For the most part, not much has changed about the Kirby series — many of its titles are fairly straightforward platformers in which your main ability is to suck up enemies and acquire their powers. It's not until somewhat recently that the development teams started trying different things, and one can certainly make a case saying that Kirby & The Amazing Mirror was one of the first games to truly do so.
At its core, this is still quite similar to a traditional Kirby game. The pink fluffball still has the power to steal enemies' moves, after which he can use them against their original owners, and he has his usual move set that includes slide attacks, the power of flight and more. However, the rest of the game is a bit different from its predecessors — this time, you don't go through relatively short levels one by one, rather, you explore one giant, interconnected world divided into several areas, not unlike a certain other Nintendo series which features a female bounty hunter.
The game's many areas are not simply a collection of small, easy rooms you can quickly run through — each of them features several puzzles, alternate paths and secrets to discover; there are many times where you will need a particular ability to progress, which can lead to frequent backtracking. Each area also has several mini-bosses, but you'll have to find and defeat the main boss in each area to truly clear it and get one step closer to unlocking the grand finale.

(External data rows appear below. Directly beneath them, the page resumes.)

(* ===== verification/Server.v ===== *)
(** * sni.go: the proxy server

    Admission control, the accept loop with its session goroutines, the request
    handlers, the byte accounting of a session, and shutdown.  Goroutines
    interleave at their critical sections. *)
From S2P Require Import Prelude Netip Health ProxyDial DnsCache ProxyPolicy Config Startup Context Router.

(** ** Labels *)
Inductive proxyProtocol := protocolTLS | protocolHTTP.
Inductive listenerClass := classLocal | classNetwork.
Inductive rejectionReason :=
| reasonNone | reasonSourceDenied | reasonParseError | reasonDestinationDenied | reasonOverload | reasonDialError.
Record rejectionKey := { Protocol : proxyProtocol; Reason : rejectionReason; ListenerClass : listenerClass }.

#[export] Instance proxyProtocol_eq_dec : EqDecision proxyProtocol.
Proof. solve_decision. Defined.
#[export] Instance listenerClass_eq_dec : EqDecision listenerClass.
Proof. solve_decision. Defined.
#[export] Instance rejectionReason_eq_dec : EqDecision rejectionReason.
Proof. solve_decision. Defined.
#[export] Instance rejectionKey_eq_dec : EqDecision rejectionKey.
Proof. solve_decision. Defined.

Definition protocol_string (p : proxyProtocol) : string :=
  match p with protocolTLS => "tls" | protocolHTTP => "http" end.
Definition class_string (c : listenerClass) : string :=
  match c with classLocal => "loopback" | classNetwork => "non_loopback" end.
Definition reason_string (r : rejectionReason) : string :=
  match r with
  | reasonNone => "" | reasonSourceDenied => "source_denied" | reasonParseError => "parse_error"
  | reasonDestinationDenied => "destination_denied" | reasonOverload => "overload" | reasonDialError => "dial_error"
  end.
Definition with_reason (k : rejectionKey) (r : rejectionReason) : rejectionKey :=
  {| Protocol := Protocol k; Reason := r; ListenerClass := ListenerClass k |}.

(** [addr] is the IP of a TCP listener, [None] for another kind of address. *)
Definition listenerAddrClass (addr : option (list Z)) : listenerClass :=
  match addr with
  | Some ip => match AddrFromSlice ip with
               | Some a => if IsLoopback (Unmap a) then classLocal else classNetwork
               | None => classNetwork
               end
  | None => classNetwork
  end.

(** ** Admission control *)
Module Admission.
Record admissionControl := { active : Z; perSource : gmap Addr Z }.
Definition zero : admissionControl := {| active := 0; perSource := ∅ |}.

(** [a.perSource[source]]: a missing key reads as 0. *)
Definition count (a : admissionControl) (source : Addr) : Z := default 0%Z (perSource a !! source).

Definition acquire (a : admissionControl) (source : Addr) (maximum perSourceMaximum : Z) :
    option admissionControl :=
  if (maximum <=? 0)%Z || (maximum <=? active a)%Z then None
  else if (0 <? perSourceMaximum)%Z && (perSourceMaximum <=? count a source)%Z then None
  else Some {| active := (active a + 1)%Z; perSource := <[source := (count a source + 1)%Z]> (perSource a) |}.

(** The body of the function that [acquire] returns. *)
Definition release (a : admissionControl) (source : Addr) : admissionControl :=
  let n := (count a source - 1)%Z in
  {| active := (active a - 1)%Z;
     perSource := if (n =? 0)%Z then delete source (perSource a) else <[source := n]> (perSource a) |}.

(** That function: [sync.Once] runs the body on the first call only. *)
Definition release_once (ran : bool) (a : admissionControl) (source : Addr) : bool * admissionControl :=
  if ran then (true, a) else (true, release a source).
Definition activeCount (a : admissionControl) : Z := active a.

(** The state is the multiset of the sources that hold a slot. *)
Definition sources_count (l : list Addr) (source : Addr) : Z := Z.of_nat (length (filter (λ x, x = source) l)).
Definition holds (a : admissionControl) (l : list Addr) : Prop :=
  active a = Z.of_nat (length l) ∧
  ∀ source, perSource a !! source =
    let n := sources_count l source in if (n =? 0)%Z then None else Some n.

#[global] Instance sources_count_perm : Proper ((≡ₚ) ==> (=) ==> (=)) sources_count.
Proof. intros l l' Hl x _ <-. unfold sources_count. by rewrite Hl. Qed.
#[global] Instance holds_perm a : Proper ((≡ₚ) ==> iff) (holds a).
Proof.
  intros l l' Hl. unfold holds. rewrite (Permutation_length Hl).
  assert (∀ source, sources_count l source = sources_count l' source) as Hc by (intros; by rewrite Hl).
  split; intros [-> H]; (split; [done|]); intros source; rewrite H; cbv zeta; by rewrite Hc.
Qed.

Lemma holds_count a l source : holds a l → count a source = sources_count l source.
Proof.
  intros [_ H]. unfold count. rewrite H. cbn. destruct (Z.eqb_spec (sources_count l source) 0) as [->|]; done.
Qed.
Lemma sources_count_cons l x y :
  sources_count (x :: l) y = ((if decide (x = y) then 1 else 0) + sources_count l y)%Z.
Proof.
  unfold sources_count. rewrite filter_cons. destruct (decide (x = y)); cbn [length]; lia.
Qed.

Lemma acquire_spec a l source maximum perSourceMaximum :
  holds a l →
  match acquire a source maximum perSourceMaximum with
  | Some a' => holds a' (source :: l) ∧ (Z.of_nat (length l) < maximum)%Z ∧
      ((0 < perSourceMaximum)%Z → (sources_count l source < perSourceMaximum)%Z)
  | None => (maximum ≤ Z.of_nat (length l))%Z ∨
      (0 < perSourceMaximum)%Z ∧ (perSourceMaximum ≤ sources_count l source)%Z
  end.
Proof.
  intros Hh. pose proof Hh as [Ha Hp]. unfold acquire. rewrite (holds_count _ _ _ Hh), Ha.
  destruct (Z.leb_spec maximum 0); cbn [orb]; [left; lia|].
  destruct (Z.leb_spec maximum (Z.of_nat (length l))); [by left|].
  destruct (Z.ltb_spec 0 perSourceMaximum), (Z.leb_spec perSourceMaximum (sources_count l source)); cbn [andb];
    [by right|..].
  all: split; [|split; [lia|lia]]; split; cbn [Admission.active perSource length]; [lia|].
  all: intros y; cbn; rewrite sources_count_cons; destruct (decide (source = y)) as [->|Hne];
    [rewrite lookup_insert_eq; unfold sources_count in *; destruct (Z.eqb_spec (1 + Z.of_nat (length (filter (λ x, x = y) l))) 0); [lia|f_equal; lia]
    |rewrite lookup_insert_ne by done; apply Hp].
Qed.

Lemma release_spec a l source : holds a (source :: l) → holds (release a source) l.
Proof.
  intros Hh. pose proof Hh as [Ha Hp]. unfold release. rewrite (holds_count _ _ _ Hh).
  rewrite sources_count_cons, decide_True by done.
  replace (1 + sources_count l source - 1)%Z with (sources_count l source) by lia.
  split; cbn [active perSource]; [rewrite Ha; cbn [length]; lia|].
  intros y. specialize (Hp y). rewrite sources_count_cons in Hp. cbn in *.
  destruct (decide (source = y)) as [->|Hne].
  - destruct (sources_count l y =? 0)%Z eqn:Hz; [by rewrite lookup_delete_eq|by rewrite lookup_insert_eq].
  - rewrite Z.add_0_l in Hp. destruct (sources_count l source =? 0)%Z.
    + by rewrite lookup_delete_ne.
    + by rewrite lookup_insert_ne.
Qed.
End Admission.

(** ** Sessions *)
Module Session.
(** Connections are numbered; [cancel] is left out: it only ends the context. *)
Record ownedSession := { client : option nat; backend : option nat; closed : bool }.

(** The critical section of [setBackend]: the new session and the connection it
    closes on the spot. *)
Definition setBackend (s : ownedSession) (conn : nat) : ownedSession * list nat :=
  if closed s then (s, [conn])
  else ({| client := client s; backend := Some conn; closed := closed s |}, []).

Unfortunately, this doesn't work as well as you might imagine. Although there is a hub world which is connected to many of the other areas, it's not actually connected to all of them — you'll have to take unnecessarily long, confusing paths through other areas when it could've been as simple as having a locked door in the hub open upon defeating a boss.
Backtracking can also be quite frustrating, as many of the rooms tend to blend together; they don't have particularly interesting features and can thus be hard to find your way back to. There is a map which should make this easier, but in practice it's not particularly useful, as it resembles nothing more than a bunch of squares connected with lines.
On top of the Metroid-esque gameplay, there are also a few other additions. An expected — though ultimately minor — inclusion is the addition of a few new abilities; making their début here are Cupid, Missile, and Smash, which all, regretfully, have since barely made any appearances. The Smash ability is particularly cool, as it gives Kirby his Super Smash Bros. move set and can be acquired from an enemy that might be familiar.
Another addition which is — or at least was — more important is the cell phone, which Kirby can pull out any time to call some friends over; these make their appearance in the form of differently coloured Kirby clones. Unfortunately, this feature is practically completely useless in the Wii U Virtual Console release, as it was largely intended for local multiplayer with other GBA owners.
Originally, when playing multiplayer, each player would get to control a Kirby, and all of them could either work together or go off their own way and do whatever they wanted, even being able to go to completely opposite ends of the game world. You can still summon some AI-controlled Kirbys, but it's just not the same — they're as dumb as a bag of bricks and will rarely, if ever, do what you want them to, which can lead to much frustration. Similarly to Kirby Super Star, this game also includes a few simple minigames, but just like the cell phone these were largely intended for multiplayer, meaning you won't get a whole lot out of them.
One area which Kirby games almost always excel in is graphics and music, and Amazing Mirror is no exception, with the expected cute, colourful characters, locales and catchy tunes. It is largely in part to this usual Kirby charm that this game is still decently enjoyable.
While the Metroid-esque gameplay is a refreshing change of pace for the Kirby series and works well in some parts, it also fails in others. The Metroid games have backtracking as well, yes, but it's not nearly as frequent and annoying as it is here. While the multiplayer features of the original release were optional, it can't be denied that the game was at least somewhat built around the multiple Kirby aspect, making it an absolutely shame that none of those features can really be enjoyed in this release. As it stands, this is still a moderately enjoyable Kirby title, but there are plenty of other, better alternatives out there.